## Directions
Quote the entries below from the line with "(m : MsgSetBlacklist.t)" through the line with "m => msg_UpdateWhiteListValidator m", both ends included, and only those lines.

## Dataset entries
::::
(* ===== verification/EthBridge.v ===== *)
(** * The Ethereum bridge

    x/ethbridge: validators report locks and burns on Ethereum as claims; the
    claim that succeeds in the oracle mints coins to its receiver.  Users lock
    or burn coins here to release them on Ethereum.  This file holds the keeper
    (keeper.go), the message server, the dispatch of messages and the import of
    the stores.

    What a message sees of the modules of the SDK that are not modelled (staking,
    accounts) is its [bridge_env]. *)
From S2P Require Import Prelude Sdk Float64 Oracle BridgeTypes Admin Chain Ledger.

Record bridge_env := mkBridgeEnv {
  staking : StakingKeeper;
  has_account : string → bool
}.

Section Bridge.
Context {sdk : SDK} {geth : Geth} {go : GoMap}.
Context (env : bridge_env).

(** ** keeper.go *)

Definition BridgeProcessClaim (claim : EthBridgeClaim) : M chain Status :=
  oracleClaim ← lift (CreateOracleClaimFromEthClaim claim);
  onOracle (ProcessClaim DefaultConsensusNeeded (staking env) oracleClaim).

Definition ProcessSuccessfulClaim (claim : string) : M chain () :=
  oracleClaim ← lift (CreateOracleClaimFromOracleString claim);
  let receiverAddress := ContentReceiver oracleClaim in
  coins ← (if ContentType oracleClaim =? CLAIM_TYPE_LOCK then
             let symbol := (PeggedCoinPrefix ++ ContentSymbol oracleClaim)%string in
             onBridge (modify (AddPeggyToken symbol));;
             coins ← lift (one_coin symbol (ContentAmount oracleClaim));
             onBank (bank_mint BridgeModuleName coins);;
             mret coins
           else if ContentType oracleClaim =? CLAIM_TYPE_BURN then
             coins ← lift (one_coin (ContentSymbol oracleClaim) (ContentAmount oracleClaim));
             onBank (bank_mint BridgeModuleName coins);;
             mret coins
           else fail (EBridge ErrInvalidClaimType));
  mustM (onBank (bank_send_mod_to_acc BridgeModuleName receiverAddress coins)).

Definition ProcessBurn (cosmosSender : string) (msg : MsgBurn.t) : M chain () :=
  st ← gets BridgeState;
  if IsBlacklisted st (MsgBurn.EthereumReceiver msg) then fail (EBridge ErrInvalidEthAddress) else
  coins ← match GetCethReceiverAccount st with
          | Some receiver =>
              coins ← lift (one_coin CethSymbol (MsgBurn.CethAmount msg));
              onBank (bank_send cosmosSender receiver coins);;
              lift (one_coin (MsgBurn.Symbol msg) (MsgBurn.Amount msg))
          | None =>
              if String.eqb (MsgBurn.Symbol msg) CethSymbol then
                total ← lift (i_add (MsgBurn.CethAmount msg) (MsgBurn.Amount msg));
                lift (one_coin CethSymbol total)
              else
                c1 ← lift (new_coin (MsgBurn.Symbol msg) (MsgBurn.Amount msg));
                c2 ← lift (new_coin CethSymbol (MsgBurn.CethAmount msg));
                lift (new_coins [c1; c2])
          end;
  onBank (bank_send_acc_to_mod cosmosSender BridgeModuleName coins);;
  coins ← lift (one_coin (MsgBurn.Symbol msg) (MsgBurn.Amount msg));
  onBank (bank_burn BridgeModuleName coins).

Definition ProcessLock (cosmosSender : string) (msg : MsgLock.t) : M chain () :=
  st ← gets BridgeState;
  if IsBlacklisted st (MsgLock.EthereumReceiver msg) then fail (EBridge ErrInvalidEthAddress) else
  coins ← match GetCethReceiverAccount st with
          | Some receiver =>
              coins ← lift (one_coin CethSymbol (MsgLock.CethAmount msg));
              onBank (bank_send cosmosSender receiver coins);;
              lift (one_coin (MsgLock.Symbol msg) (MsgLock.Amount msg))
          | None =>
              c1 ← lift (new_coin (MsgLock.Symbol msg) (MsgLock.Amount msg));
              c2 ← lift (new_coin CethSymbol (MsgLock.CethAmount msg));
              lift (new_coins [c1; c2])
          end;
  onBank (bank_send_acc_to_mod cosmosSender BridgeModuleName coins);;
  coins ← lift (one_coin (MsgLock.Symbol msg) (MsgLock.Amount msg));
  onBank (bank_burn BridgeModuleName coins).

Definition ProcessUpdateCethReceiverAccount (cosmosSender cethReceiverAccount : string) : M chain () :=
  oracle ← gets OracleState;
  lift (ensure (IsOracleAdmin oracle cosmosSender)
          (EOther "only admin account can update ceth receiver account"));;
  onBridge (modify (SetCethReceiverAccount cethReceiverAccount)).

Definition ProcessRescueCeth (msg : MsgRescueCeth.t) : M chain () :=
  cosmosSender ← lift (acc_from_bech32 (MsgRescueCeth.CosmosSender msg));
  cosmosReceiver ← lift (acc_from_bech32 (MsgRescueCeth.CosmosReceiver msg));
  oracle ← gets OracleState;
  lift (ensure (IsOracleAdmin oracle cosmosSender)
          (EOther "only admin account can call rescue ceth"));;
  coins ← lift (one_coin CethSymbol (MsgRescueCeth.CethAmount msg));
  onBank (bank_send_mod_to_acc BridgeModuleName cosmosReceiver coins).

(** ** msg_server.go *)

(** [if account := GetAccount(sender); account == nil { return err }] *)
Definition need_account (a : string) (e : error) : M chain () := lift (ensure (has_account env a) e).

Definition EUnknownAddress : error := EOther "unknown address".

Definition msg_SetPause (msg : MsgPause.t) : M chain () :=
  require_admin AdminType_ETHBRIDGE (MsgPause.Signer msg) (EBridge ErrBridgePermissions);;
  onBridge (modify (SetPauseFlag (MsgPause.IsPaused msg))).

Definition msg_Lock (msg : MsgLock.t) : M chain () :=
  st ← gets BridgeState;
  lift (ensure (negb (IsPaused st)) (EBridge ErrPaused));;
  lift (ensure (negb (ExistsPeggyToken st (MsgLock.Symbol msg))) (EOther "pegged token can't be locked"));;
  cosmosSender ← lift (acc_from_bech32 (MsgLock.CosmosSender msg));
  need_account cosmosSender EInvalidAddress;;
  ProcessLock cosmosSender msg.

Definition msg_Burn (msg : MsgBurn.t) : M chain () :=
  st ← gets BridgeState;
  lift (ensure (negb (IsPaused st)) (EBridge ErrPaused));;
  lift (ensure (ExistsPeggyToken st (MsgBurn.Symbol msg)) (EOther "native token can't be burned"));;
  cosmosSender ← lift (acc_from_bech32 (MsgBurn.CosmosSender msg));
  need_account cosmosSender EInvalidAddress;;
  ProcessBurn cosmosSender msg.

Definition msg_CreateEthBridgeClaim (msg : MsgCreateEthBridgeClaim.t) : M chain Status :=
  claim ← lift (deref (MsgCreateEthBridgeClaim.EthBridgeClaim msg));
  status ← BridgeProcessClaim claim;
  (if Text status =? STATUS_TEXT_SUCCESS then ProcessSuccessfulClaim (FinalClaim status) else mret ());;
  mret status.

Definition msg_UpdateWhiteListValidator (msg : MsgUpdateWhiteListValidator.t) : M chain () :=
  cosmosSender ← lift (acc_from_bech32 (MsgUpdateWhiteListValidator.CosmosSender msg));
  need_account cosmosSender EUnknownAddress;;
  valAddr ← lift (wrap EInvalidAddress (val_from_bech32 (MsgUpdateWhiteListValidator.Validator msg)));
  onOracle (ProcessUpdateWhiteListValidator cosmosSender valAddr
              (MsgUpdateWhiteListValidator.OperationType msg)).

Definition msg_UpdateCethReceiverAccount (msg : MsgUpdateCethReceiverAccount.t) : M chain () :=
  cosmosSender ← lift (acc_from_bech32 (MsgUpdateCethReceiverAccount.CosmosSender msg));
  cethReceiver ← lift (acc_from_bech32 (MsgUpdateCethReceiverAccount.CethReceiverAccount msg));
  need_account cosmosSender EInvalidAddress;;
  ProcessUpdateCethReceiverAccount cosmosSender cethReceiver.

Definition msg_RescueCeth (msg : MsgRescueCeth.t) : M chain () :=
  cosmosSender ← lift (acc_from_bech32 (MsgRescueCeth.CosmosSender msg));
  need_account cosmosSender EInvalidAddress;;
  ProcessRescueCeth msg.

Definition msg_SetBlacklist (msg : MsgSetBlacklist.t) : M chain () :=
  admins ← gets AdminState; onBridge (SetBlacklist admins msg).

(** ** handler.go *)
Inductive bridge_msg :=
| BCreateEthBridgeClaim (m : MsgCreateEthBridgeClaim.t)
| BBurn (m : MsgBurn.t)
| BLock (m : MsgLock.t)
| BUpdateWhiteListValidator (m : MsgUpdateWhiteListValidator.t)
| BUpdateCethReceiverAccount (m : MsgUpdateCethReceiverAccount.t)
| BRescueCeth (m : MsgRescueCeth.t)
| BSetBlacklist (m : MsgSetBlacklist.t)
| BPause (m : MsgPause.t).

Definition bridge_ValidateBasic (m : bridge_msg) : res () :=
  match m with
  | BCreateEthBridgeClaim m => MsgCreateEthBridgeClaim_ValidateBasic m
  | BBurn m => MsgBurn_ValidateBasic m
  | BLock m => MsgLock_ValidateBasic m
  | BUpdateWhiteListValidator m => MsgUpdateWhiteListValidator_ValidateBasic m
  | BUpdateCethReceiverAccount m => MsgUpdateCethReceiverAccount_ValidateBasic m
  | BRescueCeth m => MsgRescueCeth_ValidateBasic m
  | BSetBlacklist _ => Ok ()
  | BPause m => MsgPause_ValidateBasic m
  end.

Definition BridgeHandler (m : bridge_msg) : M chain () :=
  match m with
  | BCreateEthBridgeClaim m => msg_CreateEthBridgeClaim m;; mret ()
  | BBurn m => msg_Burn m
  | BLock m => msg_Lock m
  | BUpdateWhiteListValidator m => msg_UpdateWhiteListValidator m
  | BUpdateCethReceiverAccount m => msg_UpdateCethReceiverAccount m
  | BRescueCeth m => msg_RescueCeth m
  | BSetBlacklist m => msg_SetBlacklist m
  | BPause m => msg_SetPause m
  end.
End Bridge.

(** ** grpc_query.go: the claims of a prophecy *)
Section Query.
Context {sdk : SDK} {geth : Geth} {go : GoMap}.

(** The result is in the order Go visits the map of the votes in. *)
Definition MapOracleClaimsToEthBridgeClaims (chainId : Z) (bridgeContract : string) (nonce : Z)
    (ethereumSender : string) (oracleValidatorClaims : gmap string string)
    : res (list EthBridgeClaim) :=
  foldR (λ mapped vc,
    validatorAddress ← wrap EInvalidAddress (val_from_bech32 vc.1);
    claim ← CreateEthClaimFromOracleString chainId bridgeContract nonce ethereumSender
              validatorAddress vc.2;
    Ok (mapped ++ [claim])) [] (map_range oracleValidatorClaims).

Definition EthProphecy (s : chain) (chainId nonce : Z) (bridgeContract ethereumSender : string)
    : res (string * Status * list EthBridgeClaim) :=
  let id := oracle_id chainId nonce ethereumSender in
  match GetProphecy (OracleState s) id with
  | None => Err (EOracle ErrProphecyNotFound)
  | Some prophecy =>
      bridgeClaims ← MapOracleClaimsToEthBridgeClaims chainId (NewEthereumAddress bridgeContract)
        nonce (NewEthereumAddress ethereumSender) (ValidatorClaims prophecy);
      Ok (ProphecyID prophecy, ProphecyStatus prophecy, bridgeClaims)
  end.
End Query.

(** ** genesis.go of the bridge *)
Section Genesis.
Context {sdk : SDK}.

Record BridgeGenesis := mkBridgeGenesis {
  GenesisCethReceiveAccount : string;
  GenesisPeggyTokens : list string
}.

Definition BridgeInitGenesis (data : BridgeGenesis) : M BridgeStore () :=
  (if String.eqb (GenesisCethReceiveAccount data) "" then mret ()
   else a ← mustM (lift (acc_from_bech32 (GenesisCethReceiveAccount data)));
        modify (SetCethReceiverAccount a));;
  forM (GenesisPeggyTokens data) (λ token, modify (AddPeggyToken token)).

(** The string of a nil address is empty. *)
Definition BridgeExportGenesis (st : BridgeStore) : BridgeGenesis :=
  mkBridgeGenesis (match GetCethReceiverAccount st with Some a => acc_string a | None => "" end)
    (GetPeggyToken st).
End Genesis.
::::
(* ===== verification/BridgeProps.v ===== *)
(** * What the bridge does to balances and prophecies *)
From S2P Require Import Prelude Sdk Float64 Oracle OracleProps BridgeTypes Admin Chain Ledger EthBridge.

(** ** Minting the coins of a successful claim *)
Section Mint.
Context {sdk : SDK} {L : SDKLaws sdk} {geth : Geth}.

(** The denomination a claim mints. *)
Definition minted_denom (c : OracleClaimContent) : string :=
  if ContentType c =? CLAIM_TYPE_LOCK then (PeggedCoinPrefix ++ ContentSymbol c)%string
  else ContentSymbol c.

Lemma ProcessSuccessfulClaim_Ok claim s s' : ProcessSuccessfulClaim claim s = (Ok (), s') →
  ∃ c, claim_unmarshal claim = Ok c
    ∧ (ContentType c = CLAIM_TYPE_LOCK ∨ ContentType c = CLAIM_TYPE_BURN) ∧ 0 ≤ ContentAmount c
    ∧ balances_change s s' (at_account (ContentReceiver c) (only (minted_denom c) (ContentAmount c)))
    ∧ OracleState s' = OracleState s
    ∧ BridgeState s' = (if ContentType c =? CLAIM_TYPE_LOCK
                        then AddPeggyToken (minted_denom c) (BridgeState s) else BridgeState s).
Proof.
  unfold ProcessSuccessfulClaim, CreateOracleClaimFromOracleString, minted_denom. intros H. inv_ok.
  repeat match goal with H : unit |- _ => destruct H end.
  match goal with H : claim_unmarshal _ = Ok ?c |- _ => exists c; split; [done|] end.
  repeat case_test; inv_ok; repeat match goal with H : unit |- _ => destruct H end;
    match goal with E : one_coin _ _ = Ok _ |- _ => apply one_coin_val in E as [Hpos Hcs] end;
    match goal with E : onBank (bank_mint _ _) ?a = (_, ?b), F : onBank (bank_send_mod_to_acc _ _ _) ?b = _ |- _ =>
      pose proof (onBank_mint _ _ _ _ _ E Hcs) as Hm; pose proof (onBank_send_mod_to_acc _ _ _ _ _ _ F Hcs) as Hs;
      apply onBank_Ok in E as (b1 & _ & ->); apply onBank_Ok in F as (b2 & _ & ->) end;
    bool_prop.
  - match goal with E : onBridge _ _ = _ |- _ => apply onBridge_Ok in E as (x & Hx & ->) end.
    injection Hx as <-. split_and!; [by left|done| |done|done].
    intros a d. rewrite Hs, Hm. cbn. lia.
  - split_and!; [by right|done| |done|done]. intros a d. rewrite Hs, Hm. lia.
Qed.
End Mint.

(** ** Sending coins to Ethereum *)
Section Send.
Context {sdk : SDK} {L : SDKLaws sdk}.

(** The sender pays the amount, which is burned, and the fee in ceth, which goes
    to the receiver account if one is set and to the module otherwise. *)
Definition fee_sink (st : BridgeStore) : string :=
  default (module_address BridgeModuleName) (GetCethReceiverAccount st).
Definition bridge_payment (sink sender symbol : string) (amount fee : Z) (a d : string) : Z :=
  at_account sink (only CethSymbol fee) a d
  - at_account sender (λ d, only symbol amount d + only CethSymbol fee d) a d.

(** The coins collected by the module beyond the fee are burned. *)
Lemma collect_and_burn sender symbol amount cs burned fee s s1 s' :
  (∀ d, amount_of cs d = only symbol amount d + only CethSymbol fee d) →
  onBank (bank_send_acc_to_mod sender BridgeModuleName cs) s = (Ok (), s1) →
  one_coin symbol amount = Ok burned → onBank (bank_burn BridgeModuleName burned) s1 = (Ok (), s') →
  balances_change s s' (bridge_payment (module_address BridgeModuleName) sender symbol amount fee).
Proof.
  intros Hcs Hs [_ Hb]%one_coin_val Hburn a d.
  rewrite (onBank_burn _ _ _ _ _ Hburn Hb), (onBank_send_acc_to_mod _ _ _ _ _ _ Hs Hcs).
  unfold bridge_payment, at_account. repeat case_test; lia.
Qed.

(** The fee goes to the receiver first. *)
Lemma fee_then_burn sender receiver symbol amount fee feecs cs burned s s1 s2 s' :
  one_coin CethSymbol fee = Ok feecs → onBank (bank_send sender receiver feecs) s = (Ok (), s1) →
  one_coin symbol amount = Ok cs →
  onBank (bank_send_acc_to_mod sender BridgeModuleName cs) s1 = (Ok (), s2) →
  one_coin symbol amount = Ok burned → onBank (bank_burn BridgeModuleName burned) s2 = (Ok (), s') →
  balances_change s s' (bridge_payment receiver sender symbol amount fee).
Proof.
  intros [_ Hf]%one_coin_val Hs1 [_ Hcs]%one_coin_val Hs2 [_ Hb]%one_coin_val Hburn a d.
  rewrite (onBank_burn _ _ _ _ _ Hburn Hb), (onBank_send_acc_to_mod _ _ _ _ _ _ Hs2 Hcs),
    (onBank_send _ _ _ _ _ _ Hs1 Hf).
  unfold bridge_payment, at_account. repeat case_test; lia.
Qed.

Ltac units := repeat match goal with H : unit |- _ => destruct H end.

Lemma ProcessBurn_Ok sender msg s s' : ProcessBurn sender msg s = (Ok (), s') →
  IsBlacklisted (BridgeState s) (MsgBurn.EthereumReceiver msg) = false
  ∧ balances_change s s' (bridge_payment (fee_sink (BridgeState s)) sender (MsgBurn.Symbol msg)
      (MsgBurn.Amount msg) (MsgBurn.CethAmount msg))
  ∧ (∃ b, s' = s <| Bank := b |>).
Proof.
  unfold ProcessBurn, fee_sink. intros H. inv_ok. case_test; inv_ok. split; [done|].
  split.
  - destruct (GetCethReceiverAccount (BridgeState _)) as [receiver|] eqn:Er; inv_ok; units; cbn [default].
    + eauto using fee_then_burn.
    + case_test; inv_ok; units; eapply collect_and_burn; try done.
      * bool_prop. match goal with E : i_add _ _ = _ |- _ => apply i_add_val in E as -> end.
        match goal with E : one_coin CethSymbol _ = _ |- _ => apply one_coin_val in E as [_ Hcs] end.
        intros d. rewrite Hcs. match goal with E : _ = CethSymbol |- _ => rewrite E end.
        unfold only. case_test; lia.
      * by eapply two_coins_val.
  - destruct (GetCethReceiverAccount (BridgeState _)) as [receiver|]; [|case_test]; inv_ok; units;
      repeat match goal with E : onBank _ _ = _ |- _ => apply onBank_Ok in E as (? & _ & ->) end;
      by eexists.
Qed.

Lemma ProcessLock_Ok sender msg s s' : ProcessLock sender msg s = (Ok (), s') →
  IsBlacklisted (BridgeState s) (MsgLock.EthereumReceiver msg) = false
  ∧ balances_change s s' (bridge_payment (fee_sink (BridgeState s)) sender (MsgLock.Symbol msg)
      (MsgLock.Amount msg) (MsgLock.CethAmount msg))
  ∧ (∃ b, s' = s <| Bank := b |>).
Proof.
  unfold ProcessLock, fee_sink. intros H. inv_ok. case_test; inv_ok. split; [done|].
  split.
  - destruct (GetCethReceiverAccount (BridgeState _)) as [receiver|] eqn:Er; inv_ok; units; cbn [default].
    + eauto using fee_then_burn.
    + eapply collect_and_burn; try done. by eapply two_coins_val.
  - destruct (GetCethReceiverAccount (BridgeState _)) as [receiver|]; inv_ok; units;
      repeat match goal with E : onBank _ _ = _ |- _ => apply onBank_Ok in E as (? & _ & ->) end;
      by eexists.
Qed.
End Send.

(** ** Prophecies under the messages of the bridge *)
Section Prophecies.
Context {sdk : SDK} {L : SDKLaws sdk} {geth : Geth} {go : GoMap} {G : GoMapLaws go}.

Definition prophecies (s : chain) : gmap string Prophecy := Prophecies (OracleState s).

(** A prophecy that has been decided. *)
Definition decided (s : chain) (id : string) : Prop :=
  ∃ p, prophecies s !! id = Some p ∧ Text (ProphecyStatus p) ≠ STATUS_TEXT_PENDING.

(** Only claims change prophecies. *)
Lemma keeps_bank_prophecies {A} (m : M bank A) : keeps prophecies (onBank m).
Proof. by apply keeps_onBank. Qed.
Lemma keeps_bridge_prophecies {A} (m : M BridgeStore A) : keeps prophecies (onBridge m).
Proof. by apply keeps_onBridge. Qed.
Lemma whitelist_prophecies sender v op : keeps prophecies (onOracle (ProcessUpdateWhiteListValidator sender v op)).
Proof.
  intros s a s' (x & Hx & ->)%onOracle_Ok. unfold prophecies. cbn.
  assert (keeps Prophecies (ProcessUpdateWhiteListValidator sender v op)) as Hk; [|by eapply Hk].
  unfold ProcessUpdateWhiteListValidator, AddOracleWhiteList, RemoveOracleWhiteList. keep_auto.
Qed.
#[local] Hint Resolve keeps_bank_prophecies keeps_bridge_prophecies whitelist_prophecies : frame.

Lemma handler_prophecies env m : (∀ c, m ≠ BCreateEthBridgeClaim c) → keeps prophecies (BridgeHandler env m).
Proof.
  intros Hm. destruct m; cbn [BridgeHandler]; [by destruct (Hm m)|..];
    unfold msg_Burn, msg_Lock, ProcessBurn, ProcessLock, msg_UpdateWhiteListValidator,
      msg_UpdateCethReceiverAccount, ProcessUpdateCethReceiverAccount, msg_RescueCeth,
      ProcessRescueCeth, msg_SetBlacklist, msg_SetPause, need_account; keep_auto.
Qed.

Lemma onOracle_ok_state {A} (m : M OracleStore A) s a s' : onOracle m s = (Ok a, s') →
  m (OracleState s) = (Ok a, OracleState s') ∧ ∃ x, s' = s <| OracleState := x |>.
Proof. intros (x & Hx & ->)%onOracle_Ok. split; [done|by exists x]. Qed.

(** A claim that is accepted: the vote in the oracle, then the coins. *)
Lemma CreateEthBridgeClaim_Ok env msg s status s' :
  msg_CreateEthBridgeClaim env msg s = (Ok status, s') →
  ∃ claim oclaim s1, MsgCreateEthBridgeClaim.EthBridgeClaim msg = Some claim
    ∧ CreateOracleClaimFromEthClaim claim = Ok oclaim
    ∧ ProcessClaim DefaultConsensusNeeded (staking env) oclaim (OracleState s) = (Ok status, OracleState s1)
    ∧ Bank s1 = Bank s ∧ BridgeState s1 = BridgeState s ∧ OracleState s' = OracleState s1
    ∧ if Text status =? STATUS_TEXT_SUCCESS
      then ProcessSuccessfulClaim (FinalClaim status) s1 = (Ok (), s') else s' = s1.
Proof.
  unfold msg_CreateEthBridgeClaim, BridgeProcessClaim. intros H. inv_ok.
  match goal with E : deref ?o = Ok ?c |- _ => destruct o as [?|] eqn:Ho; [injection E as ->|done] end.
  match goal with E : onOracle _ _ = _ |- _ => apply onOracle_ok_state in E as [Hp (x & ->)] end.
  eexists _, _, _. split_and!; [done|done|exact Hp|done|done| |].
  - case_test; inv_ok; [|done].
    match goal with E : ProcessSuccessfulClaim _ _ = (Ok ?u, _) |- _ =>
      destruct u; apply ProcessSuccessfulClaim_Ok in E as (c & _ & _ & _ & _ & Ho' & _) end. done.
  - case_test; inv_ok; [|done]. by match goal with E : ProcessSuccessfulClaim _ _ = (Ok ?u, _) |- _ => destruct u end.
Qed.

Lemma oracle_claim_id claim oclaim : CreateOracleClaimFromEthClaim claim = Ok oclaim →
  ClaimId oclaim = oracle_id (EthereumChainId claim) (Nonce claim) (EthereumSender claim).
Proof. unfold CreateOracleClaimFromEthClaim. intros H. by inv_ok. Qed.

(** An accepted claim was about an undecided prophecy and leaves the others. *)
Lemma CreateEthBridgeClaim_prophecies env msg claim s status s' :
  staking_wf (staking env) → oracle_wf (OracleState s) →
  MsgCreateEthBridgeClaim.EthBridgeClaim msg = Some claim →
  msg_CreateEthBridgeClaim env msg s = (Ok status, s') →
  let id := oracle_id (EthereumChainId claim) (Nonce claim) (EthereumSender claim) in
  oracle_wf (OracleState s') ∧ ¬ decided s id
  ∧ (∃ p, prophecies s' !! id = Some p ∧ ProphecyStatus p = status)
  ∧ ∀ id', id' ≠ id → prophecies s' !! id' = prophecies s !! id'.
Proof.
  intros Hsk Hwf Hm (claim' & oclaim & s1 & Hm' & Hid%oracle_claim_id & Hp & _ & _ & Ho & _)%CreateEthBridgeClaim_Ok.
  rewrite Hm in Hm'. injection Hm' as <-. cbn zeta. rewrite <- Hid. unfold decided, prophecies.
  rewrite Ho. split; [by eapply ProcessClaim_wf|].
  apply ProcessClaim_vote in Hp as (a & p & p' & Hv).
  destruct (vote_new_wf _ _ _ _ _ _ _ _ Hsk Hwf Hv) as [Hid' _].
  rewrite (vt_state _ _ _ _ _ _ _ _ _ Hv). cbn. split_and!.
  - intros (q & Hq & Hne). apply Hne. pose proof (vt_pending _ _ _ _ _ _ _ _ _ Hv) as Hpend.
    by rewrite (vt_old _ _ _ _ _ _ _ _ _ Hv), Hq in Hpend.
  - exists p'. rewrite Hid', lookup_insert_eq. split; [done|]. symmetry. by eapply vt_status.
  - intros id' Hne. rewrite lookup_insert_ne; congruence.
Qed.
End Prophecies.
::::
## Written solution
| BSetBlacklist (m : MsgSetBlacklist.t)
| BPause (m : MsgPause.t).

Definition bridge_ValidateBasic (m : bridge_msg) : res () :=
  match m with
  | BCreateEthBridgeClaim m => MsgCreateEthBridgeClaim_ValidateBasic m
  | BBurn m => MsgBurn_ValidateBasic m
  | BLock m => MsgLock_ValidateBasic m
  | BUpdateWhiteListValidator m => MsgUpdateWhiteListValidator_ValidateBasic m
  | BUpdateCethReceiverAccount m => MsgUpdateCethReceiverAccount_ValidateBasic m
  | BRescueCeth m => MsgRescueCeth_ValidateBasic m
  | BSetBlacklist _ => Ok ()
  | BPause m => MsgPause_ValidateBasic m
  end.

Definition BridgeHandler (m : bridge_msg) : M chain () :=
  match m with
  | BCreateEthBridgeClaim m => msg_CreateEthBridgeClaim m;; mret ()
  | BBurn m => msg_Burn m
  | BLock m => msg_Lock m
  | BUpdateWhiteListValidator m => msg_UpdateWhiteListValidator m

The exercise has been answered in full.